Philautus procax is an endemic species of shrub frogs found in Sri Lankan highlands. The known population of this frog is restricted to the Rakwana Hills of the Eastern Sinharaja. Bearing a white patch between lower margin of the eye and the upper lip is a distinctive character which is the easiest identification method from other amphibians found in the same region. In the described research paper (Manamendra-Arachchi and Pethiyagoda 2005), they have mentioned that the holotype of the species was found in the elevation of 1060m at Morningside Forest Reserve. Above photographed ones were also found in Sooriyakanda area where the elevation is about 1080m above the sea level. Observed place was a closed-canopy cloud forest and there was a small water stream close to the perched shrubs. It is ‘Critically Endangered’ In the IUCN Red List and any activity that changes the environmental conditions of cloud forests might be a threat for the species.
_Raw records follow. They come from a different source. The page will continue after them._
Record WakeWordDetector := mkDetector {
  debug : bool;
  wakeWord : string;
  threshold : Q;
  cooldownMs : Z;
  sampleRate : Z;
  batchSamples : nat;
  batchInterval : nat;
  isInitialized : bool;
  isRunning : bool;
  isPaused : bool;
  isRecording : bool;
  lastWakeWordTime : Z;
  audioBuffer : Samples;
  recordingBuffer : option Samples;
  vad : VAD.VADProcessor;
  embeddingBuffer : list Tensor;
  embeddingFrames : nat;
  speechProbability : Q;
  audioSource : option SourceId
}.

(** [constructor(options = {})] *)
Definition new (options : Options) : WakeWordDetector :=
  let rate := 16000 in
  {| debug := or_default_bool (opt_debug options) false;
     wakeWord := or_default_str (opt_wakeWord options) "hey-buddy";
     threshold := or_default_Q (opt_threshold options) 0.5;
     cooldownMs := or_default_Z (opt_cooldownMs options) 2000;
     sampleRate := rate;
     batchSamples := Z.to_nat (Qfloor (inject_Z rate * 1.08));
     batchInterval := Z.to_nat (Qfloor (inject_Z rate * 0.12));
     isInitialized := false;
     isRunning := false;
     isPaused := false;
     isRecording := false;
     lastWakeWordTime := 0;
     audioBuffer := [];
     recordingBuffer := None;
     vad := VAD.new (VAD.mkOptions (Some 0.65%Q) (Some 0.4%Q) (Some 8));
     embeddingBuffer := [];
     embeddingFrames := 16;
     speechProbability := 0;
     audioSource := None |}.
Lemma sorted_by_name_sorted (l : list incident) : Sorted name_le (sorted_by_name l).
Proof.
  unfold sorted_by_name. induction l as [|x l IH]; cbn [fold_right].
  - constructor.
  - apply insert_by_name_sorted. exact IH.
Qed.

(** X17: the incidents returned by [fetch_incidents] are in non-decreasing
    order of their names; they are, up to that order, the records produced
    for a subsequence of the listed incidents, each named after the id of its
    incident, so there are never more of them than incidents listed. *)
Theorem fetch_incidents_returns_sorted
    (client : Client) (fetch_time fetch_limit : value) (last_run : dict)
    (incident_types incident_status_id incident_severities : value)
    (h h' : host) (returned : list incident) :
  fetch_incidents client fetch_time fetch_limit last_run
    incident_types incident_status_id incident_severities false h
  = (Ok (Some returned), h') ->
  Sorted name_le returned
  /\ exists call response incidents_data_list listed delivered,
       fst (http_request call (server h)) = Ok response
       /\ get_default response "incidents" (VList []) = Ok incidents_data_list
       /\ iterate incidents_data_list = Ok listed
       /\ subsequence (map fst delivered) listed
       /\ Forall produced_for delivered
       /\ Permutation (map snd delivered) returned
       /\ length returned <= length listed.
Proof.
  intros H. apply fetch_incidents_inv in H
    as (severities & types & w0 & response & lst & listed & out & w' & h1 & h2
        & _ & _ & _ & Hreq & Hlst & Hlisted & Hloop & [= ->] & _).
  split; [apply sorted_by_name_sorted|].
  destruct (fetch_loop_delivers _ _ _ _ _ _ _ _ _ Hloop)
    as (delivered & -> & Hsub & Hall & _).
  unfold get_incidents_request in Hreq.
  apply bind_Ok_inv in Hreq as (response' & h0 & Hreq & Hret).
  apply ret_inv in Hret as [[= <-] ->].
  unfold _http_request in Hreq.
  match type of Hreq with
  | context [http_request ?c _] => set (call := c) in Hreq
  end.
  destruct (http_request call (server h)) as [r0 w1] eqn:Ehttp.
  injection Hreq as -> _.
  exists call, response, lst, listed, delivered. rewrite Ehttp. cbn [app].
  repeat (split; [first [assumption | reflexivity]|]).
  split; [apply sorted_by_name_permutation|].
  rewrite <- (Permutation_length (sorted_by_name_permutation (map snd delivered))).
  rewrite length_map, <- (length_map fst). apply subsequence_length. exact Hsub.
Qed.

(** X18: the watermark stored by a completed run is either the one the run
    started from, or the creation date of an incident that the server listed
    in reply to the run's listing request and that the run delivered, equal
    to the creation date of the last listed incident. *)
Theorem stored_watermark_is_start_or_last
    (client : Client) (fetch_time fetch_limit : value) (last_run : dict)
    (incident_types incident_status_id incident_severities : value)
    (h h' : host) (r : option (list incident)) :
  fetch_incidents client fetch_time fetch_limit last_run
    incident_types incident_status_id incident_severities false h = (Ok r, h') ->
  exists severities types w0 w' response incidents_data_list listed delivered,
    translated INCIDENT_SEVERITY_MAPPING incident_severities severities
    /\ translated INCIDENT_TYPE_MAPPING incident_types types
    /\ first_update_time fetch_time last_run h = (Ok w0, h)
    /\ fst (http_request
              (listing_call client w0 incident_status_id severities types fetch_limit)
              (server h)) = Ok response
    /\ get_default response "incidents" (VList []) = Ok incidents_data_list
    /\ iterate incidents_data_list = Ok listed
    /\ subsequence (map fst delivered) listed
    /\ Forall produced_for delivered
    /\ r = Some (sorted_by_name (map snd delivered))
    /\ last_run_store h' = [(last_run_key, w')]
    /\ (w' = w0 \/ moved_to_last incidents_data_list (map fst delivered) w').
Proof.
  intros H. apply fetch_incidents_inv in H
    as (severities & types & w0 & response & lst & listed & out & w' & h1 & h2
        & Hsev & Hty & Hw0 & Hreq & Hlst & Hlisted & Hloop & -> & ->).
  destruct (fetch_loop_delivers _ _ _ _ _ _ _ _ _ Hloop)
    as (delivered & -> & Hsub & Hall & Hw').
  exists severities, types, w0, w', response, lst, listed, delivered.
  repeat (split; [assumption|]).
  split.
  { unfold get_incidents_request in Hreq.
    apply bind_Ok_inv in Hreq as (response' & h0 & Hreq & Hret).
    apply ret_inv in Hret as [[= <-] ->].
    unfold _http_request in Hreq.
    fold (listing_call client w0 incident_status_id severities types fetch_limit) in Hreq.
    destruct (http_request
                (listing_call client w0 incident_status_id severities types fetch_limit)
                (server h)) as [r0 w1].
    injection Hreq as -> _. reflexivity. }
  repeat (split; [first [assumption | reflexivity]|]).
  exact Hw'.
Qed.
(* ===== verification/_CoqProject ===== *)
-Q . S2P
Prelude.v
GoVal.v
Tuple.v
KV.v
Savepoint.v
GoStr.v
GoFloat.v
Json.v
Jsonb.v
Time.v
Types.v
JsonbOps.v
Catalog.v
Desc.v
Rows.v
SqlVal.v
Default.v
Wire.v
Lexer.v
LexSplit.v
WireErr.v
Conn.v
ConnOk.v
ConnSafe.v
Pairs.v
Index.v
Table.v
Seq.v
Threads.v
Upkeep.v
Dml.v
Relation.v
Engine.v
Store.v
SeqAlloc.v
MemDB.v
Database.v
Ddl.v
DdlColumn.v
DdlAddDrop.v
DdlTable.v
SeqObj.v
SeqObjAlloc.v
View.v
DdlIndex.v
Fk.v
Alter.v
Schema.v
RowStmt.v
Txn.v
Handler.v
Statements.v
TxnOk.v
TxnRun.v
Run.v
Atomic.v
Effects.v
WriteTxn.v
Session.v
SessionOk.v
ConnSession.v
SqlPlan.v
SqlPlanOk.v
SqlPlanned.v
SqlFk.v
SqlDml.v
SqlFkOk.v
SqlCascade.v
SqlDmlOk.v
SqlStmtOk.v
SqlRefs.v
(* ===== verification/Prelude.v ===== *)
(** * bytdb

    bytdb is a relational database inside a Go process. Everything it stores
    (rows, index entries, table descriptors, counters, sequence objects, view
    texts) lives in one ordered key space of the key-value store btypedb;
    above the engine (package bytdb, the files at the top of src/) sit a SQL
    layer (src/sql), a Postgres wire server (src/pgwire) and a database/sql
    driver. This library models the engine, and the path from a client's
    bytes to it: connection, statement splitter and lexer, session, planner
    and scan, and the statements that write rows. It proves that the engine implements tables (what a row
    operation, a scan, a schema change or a transaction does to the key space
    is what the relational operation does to the table, on every branch,
    whatever the statement returns) and that the layers above it keep their
    contracts with the client and with the engine.

    ** Files and the code they model

    The ground:
    - [Prelude]: outcomes (value, error, panic), the state monad [M] with
      weakest preconditions [wp], byte strings and their order, and the
      lemmas and tactics the files share.
    - [GoVal], [GoStr], [GoFloat], [Json]: the Go language and standard
      library as the sources use them: [any] values, integers at their width,
      float64 as bit patterns, UTF-8, strconv, encoding/json.
    - [KV], [Savepoint], [Store] (class [DB]), [Threads] (class [Updates]):
      btypedb, which is not part of this repository, as interfaces. Each
      class of operations has a class of laws stating its documented
      behaviour, and an in-memory instance that satisfies them ([MemTx],
      [SaveTx], [MemDB], [mem_updates]).

    Values and keys:
    - [Tuple]: tuple/tuple.go, every function.
    - [Types], [Time], [Jsonb]: types.go (UUIDs, text arrays, timestamps and
      dates, jsonb).
    - [Catalog], [Desc]: the descriptor structs of engine.go, their lookups,
      the key layout, and the JSON codec [marshalDesc]/[parseDesc].
    - [Default]: default.go, and [renderLit] of sql/parser.go.

    Rows:
    - [Rows]: coercion and the row codec of dml.go; [Pairs]: the stored value
      as a tagged list.
    - [Index], [Table]: index entries, bounds and the four scans (index.go,
      dml.go), and the invariant [table_inv] that ties entries to rows.
    - [Seq]: the counters of seq.go inside a transaction.
    - [Upkeep], [Dml]: [fillIdentity] of identity.go and insertRow,
      updateRow, deleteRow and Get of dml.go.
    - [Relation]: the abstract table, a finite map from keys to rows, and the
      refinement theorems.

    The catalog and the schema changes:
    - [Engine]: descriptor resolution, the parse cache, the catalog listing
      (engine.go). [Store]: [updateDDL] with its optimistic attempts and the
      exclusive one, under interference by other goroutines.
    - [Database]: [db_inv], the invariant of the whole key space.
    - [Ddl], [DdlColumn], [DdlAddDrop], [DdlTable] (ddl.go), [DdlIndex]
      (index.go), [Fk] (fk.go), [Alter] (alter.go), [SeqObj] (seqobj.go and
      the option handling of sql/sequence.go), [View] (view.go), [RowStmt]
      (the one-shot statements of dml.go): a definition [XIn] for the closure
      a method passes to its transaction, and [X] for the method.
    - [Schema], [Statements], [Handler]: foreign keys, sequences and views
      across all of them, and the steps around a transaction.
    - [Run], [Atomic], [Effects]: sequences of statements; errors; effects.

    Transactions and concurrency:
    - [Txn], [TxnOk], [TxnRun], [WriteTxn]: txn.go and the identity methods
      of identity.go: the methods of a transaction, savepoints, the write
      cap, [client] (any program over the methods) and [WriteTxn].
    - [Threads], [SeqAlloc], [SeqObjAlloc]: seqalloc.go and the
      concurrent-writes branches of seq.go, as goroutines over shared memory,
      with mutexes, concurrent commits and crashes.

    The SQL layer:
    - [SqlVal], [JsonbOps]: comparison, three-valued logic, predicates, LIKE
      and the adaptation of literals (exec.go, ast.go, coerce.go, expr.go
      under src/sql); the jsonb operators (jsonb_ops.go).
    - [SqlPlan], [SqlPlanOk], [SqlPlanned]: the planner of plan.go, its
      re-binding (join.go) and the scan of exec.go; their theorems.
    - [SqlFk]: fk.go, the checks a statement runs on the rows it writes and
      the worklist of ON DELETE CASCADE. [SqlDml]: INSERT with ON CONFLICT
      (upsert.go), UPDATE, DELETE and TRUNCATE of exec.go inside their
      transaction, with check.go, rowbudget.go and the stored defaults.
      Expressions come through the interface [Evaluator].
    - [SqlFkOk], [SqlCascade], [SqlDmlOk], [SqlStmtOk], [SqlRefs]: what the
      checks decide, what a cascade removes, the rows a statement changes,
      and the theorems on references; [EvaluatorLaws] is what is asked of
      the evaluator.
    - [Lexer], [LexSplit]: lexer.go, and pgwire/split.go, which cuts a query
      text into statements before it is lexed.
    - [Session], [SessionOk]: session.go and vars.go, with [Begin], [Commit]
      and [Rollback] of txn.go; the abstract session they refine. What runs
      one statement is the interface [SqlExec].

    The wire (src/pgwire):
    - [Wire]: proto.go and values.go. [WireErr]: errors.go.
    - [Conn], [ConnOk], [ConnSafe]: conn.go after the handshake, over the
      interface [SqlLayer]; the message flow, and the absence of panics.
    - [ConnSession]: a connection over a session.

    ** What the theorems show

    - Encoding ([Tuple], [Rows], [Desc], [Default], [Types], [Time],
      [Jsonb]): byte order is tuple order; decoding inverts encoding and
      accepts nothing else; stored rows, descriptors, defaults, arrays, dates
      and jsonb texts read back.
    - Tables ([Relation]): each row operation refines the abstract one on
      every branch, scans return exactly the rows in their bounds in order,
      and any run of operations stays a refinement.
    - Statements ([Run], [Atomic], [Effects], [SeqObj]): any sequence of
      statements keeps the store sound and never panics; a failed statement
      leaves nothing behind; a schema change cannot be lost to write
      conflicts; what CREATE INDEX, ADD FOREIGN KEY, ALTER TYPE and SET
      PRIMARY KEY do to the data; sequences stay within their bounds.
    - Transactions ([WriteTxn]): atomicity for any client, rollback to
      savepoints, the write cap, TRUNCATE.
    - Sessions ([SessionOk], [ConnSession]): a script of statements, or any
      bytes a client sends, moves the committed state only by statements
      outside blocks and by the surviving statements of committed blocks;
      ROLLBACK TO, failed blocks and a lost COMMIT included.
    - Scans ([SqlPlanned]): whatever access path is picked, the rows found
      are those on which the condition is true, in the ORDER BY order where
      the sort is dropped. [JsonbOps]: containment is a preorder.
    - References ([SqlRefs]): INSERT, UPDATE, DELETE and TRUNCATE keep every
      foreign key holding, a DELETE removes the rows its WHERE is true of and
      those that follow through cascades and no others, and the DO UPDATE of
      an INSERT does not keep the references to the row it replaces.
    - The wire ([Wire], [LexSplit], [ConnOk], [ConnSafe]): frames and values
      survive the way to the server and back; splitting agrees with lexing;
      the replies keep the order the protocol prescribes for any input; no
      input panics a connection whose SQL layer describes its results truly.
    - Allocators ([SeqAlloc], [SeqObjAlloc]): no number is handed out twice
      in any interleaving, every call returns, and without interference the
      allocators draw what the transactional counters draw.

    ** Choices

    - Integers are [Z] with the range of their Go type as a predicate or the
      wrap-around written out. Column and table IDs that run out of their
      width are excluded by [room k], "the catalog has room for [k] more
      statements", which [sound] carries; theorems about [n] statements ask
      for room for [n].
    - Recursion is structural almost everywhere. The JSON reader, the lexer
      and the connection's loop take the length of their input as fuel, and
      the round trips and the theorems on them show that this is enough. The
      worklist of a cascade takes the number of keys in the store, and
      [fkAfterDelete_wp] shows that it is never used up: a round is queued
      only after a row was deleted. A [client]'s type bounds the number of
      its calls, and the retry loops count down the constants of the source.
    - Error values are the sentinels the callers compare with and otherwise
      the message; the key-value context that serr attaches is left out.
    - A map a Go loop ranges over is a list of its entries in any order.
    - A commit whose log append fails can stay visible until the process
      restarts, as txn.go says. The laws of [DB] give such errors the
      predicate [unsure]: a commit that fails with any other error has
      changed nothing, and with one of these it may have taken effect. The
      theorems on errors make the same distinction.
    - Row statements and transactions are those of the default mode, where
      writers take turns; schema statements and allocators are modelled in
      both modes.

    ** Not modelled

    - In src/sql: the parser, general expressions and the function library ([Evaluator]),
      queries (joins, aggregates, windows, set operations, subqueries, views,
      the system catalog), the dispatch of statements and those that add or
      drop constraints, and the sequence functions' lastval. A session takes
      the executor as [SqlExec]; the row statements of [SqlDml] are not
      connected to it.
    - In src/pgwire: the startup exchange, TLS, authentication, the server's
      accept loop, cancellation and deadlines. A connection starts after the
      handshake.
    - Opening and closing the store, options, memguard.go (the heap sampler;
      [e_CheckMemory] may refuse at any time), stats.go, lock.go, [ReadTxn].
    - The driver, replication and the command-line tools, which are adapters
      to other packages and I/O. *)
From Stdlib Require Export ZArith Lia Strings.Byte.
(* ===== verification/GoVal.v ===== *)
(** * Go run-time values

    The values the engine's [any] parameters carry, machine integers at
    their width, and IEEE-754 binary64 numbers as their bit patterns
    ([math.Float64bits] is then the identity). *)
From S2P Require Import Prelude.

Local Open Scope Z_scope.

(** ** Machine integers *)

Definition two63 : Z := 2 ^ 63.
Definition two64 : Z := 2 ^ 64.
Definition maxInt64 : Z := 2 ^ 63 - 1.
Definition minInt64 : Z := - 2 ^ 63.
Definition maxUint64 : Z := 2 ^ 64 - 1.

(** Conversions [uint64(z)], [int64(z)] and [uint32(z)]. *)
Definition uint64 (z : Z) : Z := z mod 2 ^ 64.
Definition int64 (z : Z) : Z := (z + 2 ^ 63) mod 2 ^ 64 - 2 ^ 63.
Definition uint32 (z : Z) : Z := z mod 2 ^ 32.

Definition int64_ok (z : Z) : Prop := - 2 ^ 63 <= z < 2 ^ 63.
Definition uint64_ok (z : Z) : Prop := 0 <= z < 2 ^ 64.
Definition uint32_ok (z : Z) : Prop := 0 <= z < 2 ^ 32.

Lemma int64_range z : int64_ok (int64 z).
Proof. unfold int64_ok, int64. pose proof (Z.mod_pos_bound (z + 2^63) (2^64)). lia. Qed.
Lemma uint64_range z : uint64_ok (uint64 z).
Proof. unfold uint64_ok, uint64. apply Z.mod_pos_bound. lia. Qed.
Lemma int64_id z : int64_ok z -> int64 z = z.
Proof. unfold int64_ok, int64. intros. rewrite Z.mod_small; lia. Qed.
Lemma uint64_id z : uint64_ok z -> uint64 z = z.
Proof. unfold uint64_ok, uint64. intros. by rewrite Z.mod_small. Qed.
Lemma int64_uint64 z : int64_ok z -> int64 (uint64 z) = z.
Proof.
  unfold int64_ok, int64, uint64. intros.
  rewrite Zplus_mod_idemp_l, Z.mod_small; lia.
Qed.

(** ** Big-endian byte strings *)

(** [binary.BigEndian.AppendUint64] is [be 8]; [be_val] reads it back. *)
Fixpoint be (n : nat) (u : Z) : bytes :=
  match n with
  | O => []
  | S n' => z2b (u / 256 ^ Z.of_nat n') :: be n' u
  end.
Fixpoint be_val (l : bytes) : Z :=
  match l with
  | [] => 0
  | b :: l' => b2z b * 256 ^ Z.of_nat (length l') + be_val l'
  end.
Definition be64 (u : Z) : bytes := be 8 u.
Arguments be64 : simpl never.

Lemma be_length n u : length (be n u) = n.
Proof. induction n; simpl; auto. Qed.

Lemma be64_length u : length (be64 u) = 8%nat.
Proof. apply be_length. Qed.

Lemma pow256_pos (n : nat) : 0 < 256 ^ Z.of_nat n.
Proof. apply Z.pow_pos_nonneg; lia. Qed.
Lemma pow256_S (n : nat) : 256 ^ Z.of_nat (S n) = 256 * 256 ^ Z.of_nat n.
Proof. rewrite Nat2Z.inj_succ, Z.pow_succ_r by lia. done. Qed.

Lemma be_val_be n u : be_val (be n u) = u mod 256 ^ Z.of_nat n.
Proof.
  induction n as [|n IH]; [simpl; by rewrite Z.mod_1_r|].
  cbn [be be_val]. rewrite be_length, IH, b2z_z2b, pow256_S.
  pose proof (pow256_pos n). rewrite (Z.mul_comm 256), Z.rem_mul_r by lia. lia.
Qed.

Lemma be_val_bound l : 0 <= be_val l < 256 ^ Z.of_nat (length l).
Proof.
  induction l as [|b l IH]; [simpl; lia|].
  cbn [be_val length]. rewrite pow256_S. pose proof (b2z_range b). pose proof (pow256_pos (length l)).
  nia.
Qed.

Lemma be_mod n m u : (n <= m)%nat -> be n (u mod 256 ^ Z.of_nat m) = be n u.
Proof.
  induction n as [|n IH]; intros Hn; [done|]. cbn [be]. rewrite IH by lia. f_equal.
  apply (inj b2z). rewrite !b2z_z2b. pose proof (pow256_pos n).
  replace (Z.of_nat m) with (Z.of_nat n + Z.of_nat (m - n)) by lia.
  rewrite Z.pow_add_r by lia. pose proof (pow256_pos (m - n)).
  rewrite Z.rem_mul_r by lia.
  rewrite (Z.mul_comm (256 ^ Z.of_nat n)), Z.div_add, Z.div_small by
    (try lia; apply Z.mod_pos_bound; lia).
  rewrite Z.add_0_l. replace (m - n)%nat with (S (m - n - 1)) by lia.
  rewrite pow256_S, Z.rem_mul_r by (try lia; pose proof (pow256_pos (m - n - 1)); lia).
  rewrite (Z.mul_comm 256), Z.mod_add, Z.mod_mod by lia. done.
Qed.

Lemma be_be_val l : be (length l) (be_val l) = l.
Proof.
  induction l as [|b l IH]; [done|]. cbn [length be_val be]. pose proof (be_val_bound l).
  rewrite (Z.add_comm (_ * _)), Z.div_add, Z.div_small by lia. rewrite Z.add_0_l, z2b_b2z.
  f_equal. rewrite <- (be_mod (length l) (length l) (_ + _)) by lia.
  rewrite Z.mod_add by lia. rewrite be_mod by lia. done.
Qed.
  • Manamendra-Arachchi, K., and Pethiyagoda, R. (2005). ''The Sri Lankan shrub-frogs of the genus Philautus Gistel, 1848 (Ranidae: Rhacophorinae), with description of 27 new species.'' Raffles Bulletin of Zoology, Supplement 12, 163-303.
  • The IUCN Red List of Threatened Species(tm) 2015-4 - 
  • Manamendra-Arachchi, K. & R. Pethiyagoda (2006): Sri Lankan amphibians [in Sinhala]. – WHT Publications, Colombo.

Sunday, July 17, 2016

Mahatha helaya

Binomial name: Mahatha helaya

Mahatha helaya is an endemic species of freshwater crabs found in the hill country of Sri Lanka. This crab is only known from its type locality, near Kalupahana in the borders of water streams close to the main Colombo-Haputale road (Bahir and Ng 2005). All the members of the genus Mahatha are endemic to the island and the species name 'helaya' also has a Sinhala meaning, which is a name for an inhabitant of Sri Lanka. In the IUCN Red list, it is 'Critically Endangerd' due to the very limited distribution.
Above photographed specimens were also found very close to the defined type locality, where margins of a roadside stream at Kalupahana. All human activities that change the aquatic environment of river margins will be the main risk for the survival of this species.

  • Bahir, Mohomed M., and Peter KL Ng 2005 Descriptions of Ten New Species of Freshwater Crabs (Crustacea: Brachyura: Parathelphusidae: Ceylonthelphusa, Mahatha, Perbrinckia) from Sri Lanka. Raffles Bulletin of Zoology, Supplement 12: 47–75.
  • The IUCN Red List of Threatened Species(tm) 2015-4 -
  • Identification guide provided by: Mr. M. M. Bahir

Saturday, July 9, 2016

Bine's Shadowdamsel (Ceylonosticta bine)

English: Bine's Shadowdamsel
Binomial: Ceylonosticta bine

Ceylonosticta bine is a damselfly restricted to the wet zone. All members of the genus Ceylonosticta are endemic to Sri Lanka. Above photographed one was found at Gilimale rain forest.

 Reference: Dragonflies of Sri Lanka - Matjaž Bedjaniè, Karen Conniff, Gehan de Silva Wijeyeratne

Sunday, July 3, 2016

Sri Lankan Blue Oak leaf (Kallima philarchus)

English: Sri Lankan Blue Oak leaf
Binomial: Kallima philarchus

Sri Lankan Blue Oak leaf is an endemic species of butterflies found in Sri Lanka. They normally rest on trunks of trees pointing the head downwards. When it fold the wings together, its body shape and the color resemble a dried leaf which can mislead predators. The upper side of the wings is blue in color that is only visible if the wings are opened. Host plants of this butterfly belong to Acanthaceae family and above photograph was taken at Sinharaja.